Along with these storage services, Rackspace offers a wide array of related services, including regulatory and compliances services, business data protection, and cloud migration. For enterprises that need flexible cloud storage and other services, Rackspace could be a solid choice.
Rackspace Pricing
Rackspace offers the possibility of a monthly minimum storage fee.
Cloud Files, their object storage solution, is priced at:
- 1 TB—$0.10 GB/mo
- Next 150 TB—$0.085 GB/mo
- Over 1024 TB—$0.07 GB/mo
Dell Cloud Storage
The difference between Dell Technologies and some of the other vendors on this list is that many of their storage solutions aren’t solely based in the cloud but offer cloud options. Dell has a range of storage choices, including EMC Elastic Cloud Storage (ECS). ECS isn’t restricted to one public cloud environment, though: Dell has worked to make their storage choices flexible for multiple deployments, and ECS is no exception. It’s intended to feel like a private cloud, with the size and function of a public cloud.
EMC Isilon CloudPools allows customers to store their data in either Dell or Isilon private cloud environments or in a public cloud from other cloud providers. Through Isilon CloudPools, Dell aims to give users flexibility in tiering their data and storing it where they want. Users can specify regulations for tiering within their chosen cloud.
Dell EMC Unity XT is a product designed for multi-cloud enterprises, offering flash and hybrid data storage. Unity XT, like many of Dell’s other storage options, can run in public clouds offered by cloud providers but can also run as entirely-flash on-premises storage. Unity XT has different modules from which buyers can choose.

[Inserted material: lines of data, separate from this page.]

(** X26.  A token that [supportsPermit] reports for a chain is USDC, which
    has a contract with 6 decimals on that chain, or DAI on Ethereum, for
    which [getTokenContract] has no contract. *)
Theorem supportsPermit_contracts symbol chainId :
  supportsPermit symbol chainId = true →
  (symbol = str "USDC"
   ∧ ∃ contract, getTokenContract symbol chainId = Some contract
                 ∧ decimals contract = Own 6)
  ∨ (symbol = str "DAI" ∧ chainId = 1 ∧ getTokenContract symbol chainId = None).
Proof.
  unfold supportsPermit, permitTokens. cbn [List.find fst snd].
  destruct (Z.eqb_spec 1 chainId) as [<- | _]; cbn [snd].
  { case_bool_decide as Hin; [intros _ | done].
    rewrite !elem_of_cons, elem_of_nil in Hin.
    destruct Hin as [-> | [-> | []]]; [right | left]; [done |].
    split; [done | by eexists]. }
  destruct (Z.eqb_spec 8453 chainId) as [<- | _]; cbn [snd].
  { case_bool_decide as Hin; [intros _ | done].
    rewrite !elem_of_cons, elem_of_nil in Hin.
    destruct Hin as [-> | []]. left. split; [done | by eexists]. }
  destruct (Z.eqb_spec 10 chainId) as [<- | _]; cbn [snd]; [| done].
  case_bool_decide as Hin; [intros _ | done].
  rewrite !elem_of_cons, elem_of_nil in Hin.
  destruct Hin as [-> | []]. left. split; [done | by eexists].
Qed.

Lemma supportsPermit_contracts_witness :
  (str "USDC" = str "USDC"
   ∧ ∃ contract, getTokenContract (str "USDC") 8453 = Some contract
                 ∧ decimals contract = Own 6)
  ∨ (str "USDC" = str "DAI" ∧ 8453 = 1 ∧ getTokenContract (str "USDC") 8453 = None).
Proof.
  apply (supportsPermit_contracts (str "USDC") 8453). reflexivity.
Defined.

End HashAndPermitProperties.

Section ParserProperties.
Import JSNumber JSValue Validation Frames SpecMore.

Variable isValidUrl : jsstring → bool.

(** X27.  [FrameMessageParser.parse] keeps a valid body valid: for a body
    that [validateFrameMessage] accepts it returns a message that
    [validateFrameMessage] and [FrameValidator.validateMessage] accept,
    with the five required fields of the body; the button index is that of
    the body, or 1 when the body has none (or NaN). *)
Theorem parse_keeps_valid (body : JSValue.value) :
  isValidUrl [] = false →
  validateFrameMessage isValidUrl body = true →
  ∃ message,
    parse body = Some message
    ∧ validateFrameMessage isValidUrl message = true
    ∧ validateMessage message = (true, [])
    ∧ (∀ key, key ∈ [str "fid"; str "url"; str "messageHash"; str "timestamp";
                     str "network"] →
         prop key message = prop key body)
    ∧ prop (str "buttonIndex") message
      = (if truthy (prop (str "buttonIndex") body)
         then prop (str "buttonIndex") body else VNumber (of_Z 1)).
Proof.
  intros Hempty Hvalid.
  pose proof Hvalid as (fields & -> & (nfid & Hfid & Hfid0) & (u & Hurl & Hu)
    & (h & Hhash & Hh) & (nts & Hts & Hts0) & (nnet & Hnet) & Hbutton & Hinput
    & Hcast)%validateFrameMessage_shape.
  unfold parse. cbn [truthy typeof_object negb orb].
  set (bi := if truthy (prop (str "buttonIndex") (VObject fields))
             then prop (str "buttonIndex") (VObject fields) else VNumber (of_Z 1)).
  assert (Hbi : ∃ n, bi = VNumber n ∧ lt n (of_Z 1) = false ∧ gt n (of_Z 4) = false
                     ∧ truthy bi = true).
  { subst bi. unfold prop.
    destruct (get (str "buttonIndex") fields) as [v |] eqn:Hv;
      [| exists (of_Z 1); by split_and!].
    destruct (Hbutton v eq_refl) as (n & -> & Hlo & Hhi). cbn [default from_option id].
    destruct (truthy (VNumber n)) eqn:Ht;
      [exists n; by split_and! | exists (of_Z 1); by split_and!]. }
  destruct Hbi as (nbi & Hbi & Hlo & Hhi & Htruthy).
  set (it := prop (str "inputText") (VObject fields)).
  assert (Hit : truthy it = true → ∃ t, it = VString t ∧ (length t <= 256)%nat).
  { subst it. unfold prop.
    destruct (get (str "inputText") fields) as [v |] eqn:Hv; [| done].
    destruct (Hinput v eq_refl) as (t & -> & Hlen). intros _. by exists t. }
  set (cast := prop (str "castId") (VObject fields)).
  assert (Hc : truthy cast = true →
               (∃ n, prop (str "fid") cast = VNumber n)
               ∧ (∃ hs, prop (str "hash") cast = VString hs)).
  { subst cast. destruct (get (str "castId") fields) as [v |] eqn:Hv.
    - assert (Hp : prop (str "castId") (VObject fields) = v)
        by (unfold prop; by rewrite Hv).
      rewrite Hp. destruct (Hcast v eq_refl) as (_ & Hf & Hs). by intros _.
    - assert (Hp : prop (str "castId") (VObject fields) = VUndefined)
        by (unfold prop; by rewrite Hv).
      by rewrite Hp. }
  assert (Pfid : prop (str "fid") (VObject fields) = VNumber nfid)
    by (unfold prop; by rewrite Hfid).
  assert (Purl : prop (str "url") (VObject fields) = VString u)
    by (unfold prop; by rewrite Hurl).
  assert (Phash : prop (str "messageHash") (VObject fields) = VString h)
    by (unfold prop; by rewrite Hhash).
  assert (Pts : prop (str "timestamp") (VObject fields) = VNumber nts)
    by (unfold prop; by rewrite Hts).
  assert (Pnet : prop (str "network") (VObject fields) = VNumber nnet)
    by (unfold prop; by rewrite Hnet).
  cbn zeta. fold it cast. rewrite Pfid, Purl, Phash, Pts, Pnet, Hbi.
  eexists. split; [reflexivity |].
  assert (Hshape : well_formed_message isValidUrl
    (VObject
       ([(str "fid", VNumber nfid); (str "url", VString u);
         (str "messageHash", VString h); (str "timestamp", VNumber nts);
         (str "network", VNumber nnet); (str "buttonIndex", VNumber nbi)]
        ++ (if truthy it then [(str "inputText", it)] else [])
        ++ (if truthy cast
            then [(str "castId",
                   VObject [(str "fid", prop (str "fid") cast);
                            (str "hash", prop (str "hash") cast)])]
            else [])))).
  { eexists. split; [reflexivity |].
    split; [by exists nfid |]. split; [by exists u |]. split; [by exists h |].
    split; [by exists nts |]. split; [by exists nnet |].
    split; [intros v [= <-]; by exists nbi |].
    destruct (truthy it) eqn:Hit'; destruct (truthy cast) eqn:Hc'.
    - destruct (Hit eq_refl) as (t & Heq & Hlen).
      destruct (Hc eq_refl) as ((n & Hn) & (hs & Hs)).
      split; [intros v [= <-]; by exists t |].
      intros v [= <-]. rewrite Hn, Hs. split; [done |].
      split; [by exists n | by exists hs].
    - destruct (Hit eq_refl) as (t & Heq & Hlen).
      split; [intros v [= <-]; by exists t | done].
    - destruct (Hc eq_refl) as ((n & Hn) & (hs & Hs)).
      split; [done |].
      intros v [= <-]. rewrite Hn, Hs. split; [done |].
      split; [by exists n | by exists hs].
    - split; done. }
  split; [by apply validateFrameMessage_complete |].
  split.
  - by apply (validateMessage_well_formed isValidUrl).
  - split.
    + intros key Hkey.
      repeat (apply elem_of_cons in Hkey as [Heq | Hkey];
              [subst key; first [exact (eq_sym Pfid) | exact (eq_sym Purl)
                                | exact (eq_sym Phash) | exact (eq_sym Pts)
                                | exact (eq_sym Pnet)] |]).
      by apply elem_of_nil in Hkey.
    + reflexivity.
Qed.
(** X14: once the ACL is fetched, verified (or the verification
    bypassed), parsed and the device state retrieved, [execute] returns
    nil exactly when the report step has no fault (a report on stdout
    never has one; a report file must be created and rendered without
    error) and, if a report URL is given, every step of the upload
    succeeds. *)
Theorem execute_succeeds_iff (W : World) (c : Cmd.CompareACL) (u : IDevice)
    (uri : string) (devices : list Device) (log : Logger) (st : State)
    (b : bytes) (list_ current : ACL) :
  fetched W (Cmd.credentials c) (Cmd.region c) uri = Ok b ->
  (Cmd.noverify c = true \/ verdict W (Cmd.keysdir c) b = None) ->
  w_ParseTSV W (untar_tsv W b) devices = Ok list_ ->
  w_GetACL W u devices = Ok current ->
  outcome (Cmd.execute W c u uri devices log st) = Ok tt <->
  report_fault W c current list_ (ticks st) = None /\
  (Cmd.rpt c = "" \/
   upload_exit W c current list_ log (upload_tick c (ticks st)) = None).
Proof.
  intros Hf Hv Hp Hg.
  rewrite (execute_to_report W c u uri devices log st b list_ current) by done.
  cbn [outcome fst]. unfold reporting, report_fault, upload_tick.
  rewrite bind_outcome.
  destruct (Cmd.noreport c) eqn:Hn.
  - rewrite report_stdout_run by done. cbn [outcome final fst snd].
    rewrite after_report_outcome. cbn [written set_stdout ticks]. tauto.
  - destruct (w_os_Create W (report_file W c (ticks st))) as [e|] eqn:Hc.
    + rewrite (report_unwritable W c current list_ log st e) by done.
      cbn [outcome fst]. split; [done|]. by intros [? _].
    + rewrite report_file_run by done. cbn [outcome final fst snd].
      destruct (snd (w_report W current list_ (Cmd.template c) _)) as [e|].
      * cbn [of_error]. split; [done|]. by intros [? _].
      * cbn [of_error]. rewrite after_report_outcome.
        cbn [set_fs tick ticks]. tauto.
Qed.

Dell EMC pricing for Elastic Cloud Storage is available through contacting Dell.
Wasabi Technologies
Founded in 2016, Wasabi is one of the most promising cloud storage startups in the world. Its Hot Cloud Storage product is designed for object storage and cloud management. Wasabi focuses on speed and decreased prices, highlighting its lower costs compared to top cloud storage vendors like AWS.
Truly fast object storage can be challenging to achieve—object storage is one of the biggest driving forces in the data storage industry, but it’s not known for its access speed. Wasabi is aware that fast object storage in the cloud is what businesses desire, and its hybrid storage looks to bridge that gap. The Boston-based company doesn’t charge for egress or API requests, like many other storage vendors do, and has cost comparison and cost estimator features on its website to contrast the difference in its prices and that of other providers.
Wasabi Pricing
Wasabi’s object storage pricing is $0.0059 GB/mo. It also offers reserved capacity storage for a certain length of time (one, three, or five years).
Nebulon
Startup Nebulon is fusing cloud management and on-premises flash storage in its Cloud-Defined Storage product. Intended for enterprises, Cloud-Defined Storage is Software-as-a-Service that balances the need for the cloud with on-premises storage. Many businesses still want the benefit of keeping their data in their local storage while having the security of the cloud. Nebulon is one of the newest storage companies helping enterprises do exactly that.
Nebulon’s hardware is installed in on-premises servers but is managed in the cloud on one control plane. Nebulon markets its pieces of hardware as IoT endpoints called Services Processing Units (SPUs). Each SPU is a PCIe card that plugs into the server and can access other SPUs throughout the data center. Nebulon also intends its cloud-defined storage to be for IoT data in local servers and data centers, a growing need for enterprises.
Pricing
Nebulon’s Cloud-Defined Storage is purchased through a server vendor and installed in the buyer’s on-premises hardware.